**Task goal:** Transcribe only what runs from the line including "sq_addr : s_addr r <> None;" through the last line of the entries, exactly as it appears.

**Recorded information:**
Lemma in_ok1 : stmt_ok wl (s_lsn e1) e1.
Proof. pose proof (co_alike _ _ (in_copy _ _ _ _ Hin)) as Ha. rewrite <- (al_lsn _ _ Ha). eapply alike_ok; [exact Ha|apply Hwr]. Qed.
Lemma in_levels_lsn : v_lsn v < s_lsn e1.
Proof. pose proof (co_alike _ _ (in_copy _ _ _ _ Hin)) as Ha. rewrite <- (al_lsn _ _ Ha). apply Hwr. Qed.
Lemma in_levels : levels_ok wl (v_lsn v') (mem_tree (v_mem v') :: below v).
Proof.
  pose proof (co_alike _ _ (in_copy _ _ _ _ Hin)) as Ha. rewrite (in_tree _ _ _ _ Hin), (in_lsn _ _ _ _ Hin), (al_lsn _ _ Ha).
  apply (written_ok wl (v_lsn v)); [apply Hinv|apply in_levels_lsn|apply in_ok1|]. intros Et.
  rewrite <- (al_type _ _ Ha) in Et. pose proof (wr_insert _ _ Hwr Et) as Hr. rewrite (al_tuple _ _ Ha) in Hr.
  rewrite <- Hr. symmetry. unfold read. apply (visible_max wl (v_lsn v)).
  - apply of_key_Forall, Hinv.
  - apply of_key_Forall. eapply Forall_impl; [apply (lv_stmts _ _ _ (i_levels _ Hinv))|]. intros x Hx. apply Hx.
  - pose proof (i_lsn _ Hinv). pose proof max_lsn. lia.
Qed.
Lemma in_reads (Hw : wl_tame wl = true) t vlsn :
  open_at v' vlsn -> read (mem_tree (v_mem v') :: below v) t vlsn = visible None vlsn (of_key t (v_wal v')).
Proof.
  intros Ho. pose proof (co_alike _ _ (in_copy _ _ _ _ Hin)) as Ha. rewrite (in_tree _ _ _ _ Hin), (in_wal _ _ _ _ Hin).
  rewrite (written_read wl (v_lsn v)); [|apply Hinv|apply in_levels_lsn].
  change (tree :: below v) with (levels v). rewrite (i_reads _ Hinv Hw t vlsn) by (by eapply written_open; [apply Hin|]).
  change (e :: v_wal v) with ([e] ++ v_wal v). rewrite of_key_app, visible_app.
  symmetry. apply alike_visible, alike_of_key. by constructor.
Qed.
Lemma in_mem_ok : mem_ok (v_mem v').
Proof.
  pose proof (i_mems _ Hinv) as Hm. unfold mems in Hm. apply Forall_cons in Hm as [[M1 M2] _].
  assert (mem_tree (v_mem v') ≡ₚ e1 :: tree) as Hp.
  { rewrite (in_tree _ _ _ _ Hin). apply insert_newest; [|].
    - by eapply sorted_mem, Hinv.
    - eapply key_newest_all, older_mem; [apply Hinv|apply in_levels_lsn]. }
  split.
  - rewrite (in_rows _ _ _ _ Hin), M1, Hp. cbn. lia.
  - rewrite Hp. constructor; [|done]. split; apply Hin.
Qed.
Lemma inv_inserted : inv v'.
Proof. eapply inv_written; [exact Hinv|apply Hin|apply in_mem_ok|apply in_levels|apply in_reads]. Qed.
End Inserted.

(** ** The counter of UPSERTs *)

Lemma count_upserts_spec m e :
  tree_sorted (mem_tree m) -> key_newest e (mem_tree m) -> mem_ok m -> s_n_upserts e = 0 ->
  exists n, count_upserts m e = Some n /\ 0 <= n <= VY_UPSERT_INF /\
    (n = 0 -> forall p, head (of_key (s_tuple e) (mem_tree m)) = Some p -> terminal p) /\
    (n = VY_UPSERT_THRESHOLD -> exists o, head (of_key (s_tuple e) (mem_tree m)) = Some o /\
       s_type o = IPROTO_UPSERT /\ s_n_upserts o = VY_UPSERT_THRESHOLD - 1).
Proof.
  intros Hs Hf Hm He. pose proof (older_stmt_spec m e Hs Hf) as Hn. unfold next_is in Hn. unfold count_upserts.
  rewrite He. destruct (of_key (s_tuple e) (mem_tree m)) as [|x k] eqn:Ek; cbn [head].
  - exists 0. assert (0 <= 0 <= VY_UPSERT_INF) by (by vm_compute).
    destruct (older_stmt m e) as [y|]; [|done]. specialize (Hn y eq_refl).
    destruct (Z.eqb_spec (tuple_compare (s_tuple e) (s_tuple y)) 0); [lia|]. rewrite orb_true_r. done.
  - rewrite Hn. assert (x ∈ of_key (s_tuple e) (mem_tree m)) as Hx by (rewrite Ek; by left).
    apply of_key_elem in Hx as [Hk Hx]. unfold at_key, same_key in Hk. rewrite Hk. cbn [Z.eqb negb].
    pose proof (mo_stmts _ Hm) as Hb. rewrite Forall_forall in Hb. destruct (Hb x Hx) as [_ Hc]. unfold VY_UPSERT_INF, VY_UPSERT_THRESHOLD in *.
    destruct (has_type IPROTO_UPSERT x) eqn:Et; cbn [negb orb].
    + apply has_typeP in Et. destruct (Z.leb_spec (s_n_upserts x) 128) as [Hle|Hgt].
      * exists (s_n_upserts x + 1). split_and!; [done|lia|lia|lia|]. intros E. exists x. split_and!; [done|done|lia].
      * destruct (Z.eqb_spec (s_n_upserts x) (128 + 1)); [|lia]. exists (s_n_upserts x). split_and!; [done|lia|lia|lia|lia].
    + apply has_type_falseP in Et. exists 0. split_and!; [done|lia|lia| |done]. by intros _ p [= <-].
Qed.

(** ** An UPSERT that becomes a REPLACE *)

Record squashed v r v' : Prop := {
  sq_written : written v v';
  sq_addr : s_addr r <> None;
  sq_count : s_n_upserts r = 0;
  sq_tree : mem_tree (v_mem v') = snd (tree_insert r (mem_tree (v_mem v)));
  sq_rows : mem_rows (v_mem v') = mem_rows (v_mem v);
  sq_lsn : v_lsn v' = v_lsn v;
  sq_wal : v_wal v' = v_wal v;
}.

**Your solution:**
  sq_addr : s_addr r <> None;
  sq_count : s_n_upserts r = 0;
  sq_tree : mem_tree (v_mem v') = snd (tree_insert r (mem_tree (v_mem v)));
  sq_rows : mem_rows (v_mem v') = mem_rows (v_mem v);
  sq_lsn : v_lsn v' = v_lsn v;
  sq_wal : v_wal v' = v_wal v;
}.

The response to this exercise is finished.